Dabei hat selbst der Begriff „Tier“ seine Gültigkeit verloren: Würstchen werden wie Autos produziert, ausgehend von den Rohstoffen. Dass es sich um lebende und häufig leidende Rohstoffe handelt, wird ausgeblendet. De facto sind diese Tiere keine eigenständigen Lebewesen mehr, sondern pure Resultate agrarwissenschaftlicher Forschung. Durch jahrzehntelange Selektionen wurden sie so gezüchtet, dass ihre Muskelmasse sich immer schneller entwickelt und sie eine erhöhte Fortpflanzungsleistung erbringen. Im Gegenzug sind ihre Vitalorgane auf ein Minimum reduziert und oft nicht mehr in der Lage, ihre Funktionen zu erfüllen. Die Tiere sind extrem anfällig für Infektionen. Deshalb werden die Mastställe beheizt. Dennoch brechen regelmäßig Krankheiten aus, die dann mit Antibiotika bekämpft werden.

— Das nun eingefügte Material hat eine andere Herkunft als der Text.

(** A container that can be read is written the same way. *)
Lemma container_readable n t e p :
  value_type t = Some e → is_bt_insertable t = true → is_string_type t = false →
  (∀ t p, deserializer n t = Some p → readable_as n t p) → container_deserializer (deserializer n) t e = Some p →
  ∃ f, container_serializer (serializer n) t e = Some f ∧
    BtCodecOk (BtCodec f p) (container_holds (holds_type n) t e) (container_norm (norm_type n) t e).
Proof.
  intros He Hins Hstr Hr. unfold container_deserializer, container_serializer, container_holds, container_norm.
  change (is_bt_input_dict_container t) with (is_bt_output_dict_container t). destruct (is_bt_output_dict_container t) eqn:Ed.
  - destruct e as [| | | |a b| | | | |]; try done. destruct (deserializer n b) as [q|] eqn:Eq; [|done]. cbn [mbind option_bind]. intros [= <-].
    destruct (dict_readable n t b q (Hr b q Eq)) as (f & -> & Hc). cbn [mbind option_bind]. by eauto.
  - unfold is_bt_output_list_container. rewrite Hstr, Ed, Hins. cbn [negb andb]. destruct (deserializer n e) as [q|] eqn:Eq; [|done].
    cbn [mbind option_bind]. intros [= <-].
    assert (is_bt_input_list_container t = true) as ->.
    { unfold is_bt_input_list_container. rewrite Hstr, He, bool_decide_eq_true_2 by eauto.
      change (is_bt_input_dict_container t) with (is_bt_output_dict_container t). rewrite Ed. by destruct t. }
    assert (remove_cv e = e) as -> by by destruct e, n. destruct (Hr e q Eq) as (f & -> & Hc). cbn [mbind option_bind]. eexists. split; [done|].
    apply (shaped_ok (list_codec (BtCodec f q)) cv_seq elements_of (Forall (holds_type n e)) (fmap (norm_type n e))). by apply list_codec_ok.
Qed.

(** Whatever can be read has a serializer, and reading inverts it. *)
Lemma types_ok n t p : deserializer n t = Some p → readable_as n t p.
Proof.
  revert t p. induction n as [|n IH]; intros t p; [done|].
  destruct t as [i| | | |a b|ts|e|e|k v|t]; cbn [deserializer]; unfold readable_as; cbn [serializer is_integral value_type holds_type].
  - intros [Hi ->]%static_assert_inv. unfold static_assert_size. rewrite bool_decide_eq_true_2 by done. eexists. split; [done|].
    eapply codec_weaken; [by apply (shaped_ok (int_codec i) cv_int int_of), int_codec_ok|]. intros [] Hv; first [done|by split].
  - intros [= <-]. eexists. split; [done|]. eapply codec_weaken; [apply (shaped_ok string_codec cv_str str_of), string_codec_ok|]. intros [] Hv; first [done|by split].
  - intros [= <-]. eexists. split; [done|]. eapply codec_weaken; [apply (shaped_ok string_codec cv_str str_of), string_codec_ok|]. intros [] Hv; first [done|by split].
  - intros [= <-]. eexists. split; [done|]. eapply codec_weaken; [apply (shaped_ok value_codec cv_value value_of), value_codec_ok|]. intros [] Hv; first [done|by split].
  - intros E. assert (∃ ps, mapM (deserializer n) [a; b] = Some ps ∧ p = (l ← bt_deserialize_tuple (tuple_elems [] ps); mret (cv_tup l))) as (ps & Eps & ->).
    { cbn [mapM]. destruct (deserializer n a); [|done]. destruct (deserializer n b); [|done]. cbn [mbind option_bind] in E |- *. injection E as <-. by eauto. }
    destruct (all_readable n [a; b] ps IH Eps) as (cs & Ecs & -> & Hcs). eexists. split.
    + cbn [mapM] in Ecs. destruct (serializer n a) as [f|]; [|done]. destruct (serializer n b) as [g|]; [|done]. cbn [mbind option_bind] in Ecs |- *.
      injection Ecs as Ecs. rewrite Ecs. reflexivity.
    + eapply codec_weaken; [by eapply tuple_readable|]. intros [] Hv; first [done|by split].
  - destruct (mapM (deserializer n) ts) as [ps|] eqn:Eps; [|done]. cbn [mbind option_bind]. intros [= <-].
    destruct (all_readable n ts ps IH Eps) as (cs & -> & -> & Hcs). cbn [mbind option_bind]. eexists. split; [done|].
    eapply codec_weaken; [by eapply tuple_readable|]. intros [] Hv; first [done|by split].
  - intros E. destruct (container_readable n (ct_seq e) e p) as (f & Ef & Hc); [done..|]. exists f. split; [done|].
    eapply codec_weaken; [exact Hc|]. intros [] Hv; first [done|by split].
  - unfold container_deserializer, is_bt_output_dict_container, is_bt_output_list_container, is_bt_output_dict_container_impl.
    cbn [is_bt_insertable]. by rewrite !andb_false_r.
  - intros E. destruct (container_readable n (ct_map k v) (ct_pair (ct_const k) v) p) as (f & Ef & Hc); [done..|]. exists f. split; [done|].
    eapply codec_weaken; [exact Hc|]. intros [] Hv; first [done|by split].
  - done.
Qed.

(** *** The fuel is enough *)
Lemma value_type_size t e : value_type t = Some e → (ctype_size e < ctype_size t)%nat.
Proof.
  induction t; intros [= E]; subst; cbn [ctype_size]; try lia. specialize (IHt E). lia.
Qed.

Lemma mapM_fuel {A B} (f g : A → option B) l : (∀ x, x ∈ l → f x = g x) → mapM f l = mapM g l.
Proof.
  intros H. induction l as [|x l IH]; [done|]. cbn [mapM]. rewrite (H x) by (by left). destruct (g x); [|done]. cbn [mbind option_bind].
  rewrite IH; [done|]. intros y Hy. apply H. by right.
Qed.

Lemma sum_list_size t ts : t ∈ ts → (ctype_size t <= sum_list_with ctype_size ts)%nat.
Proof. induction 1; cbn; lia. Qed.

Diese Art von Bewirtschaftung bringt die bekannten Umweltprobleme mit sich: Unmengen an stickstoff- und phosphorhaltiger Gülle sickern in die Böden. In der Bretagne häufen sich inzwischen Krankheitsfälle aufgrund der Verunreinigung des Quellwassers mit Cyanobakterien, und vor der Küste steigt der Grünalgenbefall, beides Folge der Schweinezucht-Industrie.
Ganz anders ist da die traditionelle Viehzucht ausgerichtet: Die orientiert sich an den vor Ort verfügbaren Futtermitteln. Das Weideland wird besonders geschützt. Man achtet darauf, dass es sich regenerieren kann, dass nicht zu viele Tiere den Boden zerstören und die Ausscheidungen Erde und Wasser verseuchen. Die kleinbäuerliche Viehzucht wird zusammen mit Getreide- und Gemüseanbau betrieben: Mit Erbsen, Lupinen und Ackerbohnen angereicherte Ernterückstände ergeben gesundes und ausgewogenes Viehfutter; das Stroh liefert das Einstreu für die Tiere; der Mist düngt die Erde. Der Kreis ist geschlossen.
Eine neue Generation Landwirte mit ganzheitlichen Ansatz legt Wert auf umweltfreundlich vor Ort hergestellte Lebensmittel. Auch mit der Agroforstwirtschaft haben sich einige von ihnen beschäftigt: Bäume schützen die Felder vor Sonne und Wind; sie tragen zur Fruchtbarkeit der Böden bei, und ihre Wurzeln halten das Wasser am Fuß der Pflanzen. Auch die UN-Ernährungs- und Landwirtschaftsorganisation FAO empfiehlt mittlerweile, Bäume zu pflanzen, statt sie zu roden. Aber wer hört ihre Appelle?